Foreclosure help From the Irs...?

By: Greg Ellingson

Yes, even the IRS appears to have a heart! Did you know that you can actually be taxed on the foreclosed sale of your house? Evading tax is another good reason to try and stave off the foreclosure of your home.

If you are trying to avoid foreclosure, many realtors know solutions to house buying problems and finance, and the realtor who sold you the home may be able to offer advice. Meanwhile, the IRS is also trying to offer help and hope.

Under normal conditions, to quote the IRS, "Under the tax law, if the debt wiped out through the foreclosure exceeds the value of the property, the difference is normally taxable income."

However, the IRS have turned out to be not quite the ogres we like to think they are, and are recently trying to help folks facing genuine hardship foreclosures. Information about this is available on the Internet, under their IRS web page, and it is surely a 'must read' for anyone that might lose their home.

A new section was added to the Internal Revenue Service site on September 17 this year. It is written in plain language, and it gives some very good information on the possible tax consequences of many sorts of mortgages and it also goes into foreclosures.

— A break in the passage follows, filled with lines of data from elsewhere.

(* ===== verification/Rotation.v ===== *)
(** plenith/rotation (seeds.py, corp.py, artifacts.py, rotator.py): the company that a deployment pretends to be, the
    decoy files written in its name, and the manifest of what was generated. *)

From Stdlib Require Import SpecFloat.
From S2P Require Import Prelude PyStr Posix Vfs Hash Json Float CounterAI Synthetic Session Backup AuditViews Http Responses Orchestrator.

#[local] Open Scope exc_scope.

(** ** [str.format] *)

Inductive piece := Lit (s : str) | Field (name spec : str).

Fixpoint at_colon (s : str) : str * str :=
  match s with
  | [] => ([], [])
  | c :: s => if (c =? 58)%N then ([], s) else let '(a, b) := at_colon s in (c :: a, b)
  end.

(** The templates of this program have no doubled braces. *)
Fixpoint pieces (inside : bool) (acc s : str) : exc (list piece) :=
  match s with
  | [] => if inside then Raise (ValueError "expected '}' before end of string"%py) else Ok [Lit acc]
  | c :: s =>
      if inside then
        if (c =? 125)%N then let '(name, spec) := at_colon acc in let* ps := pieces false [] s in Ok (Field name spec :: ps)
        else pieces true (acc ++ [c]) s
      else if (c =? 123)%N then let* ps := pieces true [] s in Ok (Lit acc :: ps)
      else if (c =? 125)%N then Raise (ValueError "Single '}' encountered in format string"%py)
      else pieces false (acc ++ [c]) s
  end.

Inductive arg_val := AStr (s : str) | AInt (n : Z).

Definition format_piece (fields : list (str * arg_val)) (p : piece) : exc str :=
  match p with
  | Lit s => Ok s
  | Field name spec =>
      let* v := of_option (KeyError name) (assoc_get name fields) in
      match v, spec with
      | AStr s, [] => Ok s
      | AInt n, [] => Ok (str_of_Z n)
      | AInt n, [48; 50; 100]%N => Ok (zero_pad 2 n)     (* 02d *)
      | _, _ => Raise (ValueError "format spec"%py)
      end
  end.

Definition format (t : str) (fields : list (str * arg_val)) : exc str :=
  let* ps := pieces false [] t in let* l := exc_map (format_piece fields) ps in Ok (concat l).

Example format_example : format "{app}-{num:02d}"%py [("app", AStr "db"); ("num", AInt 7)]%py = Ok "db-07"%py.
Proof. reflexivity. Qed.

(** ** seeds.py *)

Record DeploymentSeed := mk_seed { deployment_id : str; epoch : str }.

Definition US : str := [31%N].
Definition material (s : DeploymentSeed) : str := deployment_id s ++ US ++ epoch s.
Definition int63 (digest : bytes) : Z := Z.land (Z.of_N (be_num (take 8 digest))) (Z.shiftl 1 63 - 1).
Definition _root_int (s : DeploymentSeed) : Z := int63 (sha256 (encode (material s))).
Definition for_purpose (s : DeploymentSeed) (purpose : str) : Z := int63 (sha256 (encode (material s ++ US ++ purpose))).
Definition seed_signature (s : DeploymentSeed) : str := take 12 (sha (encode (material s))).

Definition iter_purposes : list str :=
  ["corp_identity"; "sudoers_compat"; "mysql_my_cnf"; "ssh_banner"; "ssh_config"; "ssh_host_fingerprint";
   "auth_log_fingerprint"; "bash_history_pool"; "motd"]%py.

(** ** corp.py *)

Definition _INDUSTRIES : list (str * str) :=
  [("fin", "financial-services"); ("med", "healthcare"); ("mfg", "manufacturing"); ("ret", "retail");
   ("log", "logistics"); ("ins", "insurance"); ("trv", "travel"); ("med", "media"); ("edu", "education");
   ("ene", "energy")]%py.
Definition _SUFFIXES : list str :=
  ["corp"; "io"; "tech"; "labs"; "systems"; "industries"; "global"; "group"]%py.
Definition _PREFIXES : list str :=
  ["atlas"; "nexus"; "vertex"; "summit"; "ridge"; "lattice"; "vector"; "axiom"; "helio"; "luna"; "delta"; "vega";
   "kestrel"; "harbor"; "boreal"; "aurora"; "meridian"; "polaris"; "obsidian"; "cypress"]%py.
Definition _ENV_TIERS : list str :=
  ["prod"; "stage"; "dev"; "qa"; "int"]%py.
Definition _HOSTNAME_PATTERNS : list str :=
  ["{app}-{env}-{num:02d}"; "{env}-{app}-{num:02d}"; "{app}{num:02d}.{env}"; "{env}{num:02d}-{app}"]%py.
Definition _PRIVATE_PREFIX : str := "10"%py.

The foreclosure part is worth checking into, as it explains to taxpayers about how [quote] "....special relief provisions can often reduce or eliminate the tax bite for financially strapped borrowers who lose their homes." If you are facing or have faced foreclosure this is for you!

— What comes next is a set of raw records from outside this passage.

Lemma weights_keys w : NoDup (map fst (set_deltas w)) ∧ Forall (λ kw, kw.1 ∈ SET_KEYS) (set_deltas w).
Proof.
  split; [apply (bool_decide_unpack _); vm_compute; exact I|]. unfold set_deltas. repeat constructor; cbn [fst]; set_solver.
Qed.

Lemma step_reward_pays w prev new body acts worthy k v : (k, v) ∈ set_deltas w →
  let n := size (added k prev new) in n ≠ 0 → ftruth (fmul v (of_int (Z.of_nat n))) = true →
  assoc_get (delta_name k n) (components (step_reward w prev new body acts worthy)) = Some (fadd f0 (fmul v (of_int (Z.of_nat n)))).
Proof.
  intros Hin n Hn Hv. destruct (weights_keys w) as [Hnd Hkeys]. pose proof (deltas_pay prev new _ k v Hnd Hkeys Hin Hn Hv) as Hpay. fold n in Hpay.
  unfold step_reward. destruct (_detect_fingerprint body); [rewrite add_other by by apply plain_name|];
    (destruct (acts && negb worthy); [by rewrite add_other by by apply plain_name|]);
    (destruct (negb acts && worthy); [by rewrite add_other by by apply plain_name|exact Hpay]).
Qed.

Section payments.
Context {G : Type} `{Random G} `{Plugins} (exact : gmap str str) (w : RewardWeights) (cap : Z).

Lemma step_pays wd t0 t1 a e r e' k v : step (G := G) exact w cap wd t0 t1 a e = (Ok r, e') → (k, v) ∈ set_deltas w →
  let n := size (added k (_prev_observed e) (_prev_observed e')) in n ≠ 0 → ftruth (fmul v (of_int (Z.of_nat n))) = true →
  assoc_get (delta_name k n) (sr_components r) = Some (fadd f0 (fmul v (of_int (Z.of_nat n)))).
Proof.
  unfold step. destruct (_cmd_queue e) as [|cmd queue].
  { intros [= _ <-] _. cbv zeta. unfold added. rewrite difference_diag_L, size_empty. done. }
  destruct (handle_command _ _ _ _) as [[[[body source]|]|ex] s]; [|done|done]. intros [= <- <-] Hin. cbn [_prev_observed sr_components]. cbv zeta.
  intros Hn Hv. set (acts := negb _). set (new := observed _) in *. set (sr := step_reward _ _ _ _ _ _).
  assert (Hpay : assoc_get (delta_name k (size (added k (_prev_observed e) new))) (components sr)
                 = Some (fadd f0 (fmul v (of_int (Z.of_nat (size (added k (_prev_observed e) new))))))) by by apply step_reward_pays.
  destruct (_ || _ || _); [|exact Hpay]. cbn [components]. rewrite sets_other.
  - by rewrite add_other by by apply plain_name.
  - eapply Forall_impl; [apply terminal_plain|]. intros kv Hkv. by apply plain_name.
Qed.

Apart from a slew of new information, there is also a worksheet to download from the site to help home owners facing foreclosure decide whether any of the foreclosure-related relief tax-breaks will apply to them.

If you are going to be one of the unlucky ones, who will owe money, then they also provide a form on which you can request a payment 'plan' with the IRS. This seems a very humanitarian gesture and does reflect the responsibility that some agencies are taking toward trying to offer help in this situation.

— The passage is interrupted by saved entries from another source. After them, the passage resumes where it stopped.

(* ===== verification/Compliance.v ===== *)
(** plenith/compliance (controls.py, evidence.py, report.py): the table of controls, the evidence harvested from
    the honeypot's files, and the attestation rendered as Markdown, HTML and JSON.

    The files are given as the directory listings the harvester walks, each file with what reading and parsing it gives;
    the clock is an argument. *)

From Stdlib Require Import SpecFloat.
From S2P Require Import Prelude PyStr Regex Float Json Sanitize Aggregations AuditViews Backup Http Stix.

#[local] Open Scope exc_scope.

(** ** controls.py *)

Definition EVIDENCE_ENGAGEMENT_COUNT : str := "engagement_count"%py.
Definition EVIDENCE_ALERTS_BY_SEVERITY : str := "alerts_by_severity"%py.
Definition EVIDENCE_ALERTS_BY_ACTION : str := "alerts_by_action"%py.
Definition EVIDENCE_MITRE_COVERAGE : str := "mitre_attck_coverage"%py.
Definition EVIDENCE_IOC_EXPORT_COUNT : str := "ioc_exports"%py.
Definition EVIDENCE_ROTATION_HISTORY : str := "content_rotation_epochs"%py.
Definition EVIDENCE_MFA_DECISIONS : str := "mfa_decisions"%py.
Definition EVIDENCE_ISOLATION_PROBES : str := "isolation_probe_history"%py.
Definition EVIDENCE_CONNECTORS : str := "siem_connectors_configured"%py.
Definition EVIDENCE_POLICY_ENGINE : str := "active_policy_engine"%py.
Definition EVIDENCE_OT_PROBES : str := "ot_decoy_ioc_count"%py.
Definition EVIDENCE_COUNTER_AI : str := "counter_ai_detections"%py.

In some cases, you may qualify for a special concession, where you can settle your tax debt for less than the full amount owing using an "offer-in-compromise."

It is not always the case that cancellation of debt results in taxable income. For instance, the situation may be different when the debt is in the form of a non-recourse loan.

According to the IRS, "A non-recourse loan is a loan for which the lender's only remedy in case of default is to repossess the property being financed or used as collateral. That is, the lender cannot pursue you personally in case of default. Forgiveness of a non-recourse loan resulting from foreclosure does not result in cancellation of debt income."

So there is some good news - or rather in these sad situations it is more fitting to say that it is not all bad news.

The worksheets and examples in the new section are a particularly helpful aspect of the September 17th addition to the web site. There are also other links to other IRS publications that also offer worksheets and examples.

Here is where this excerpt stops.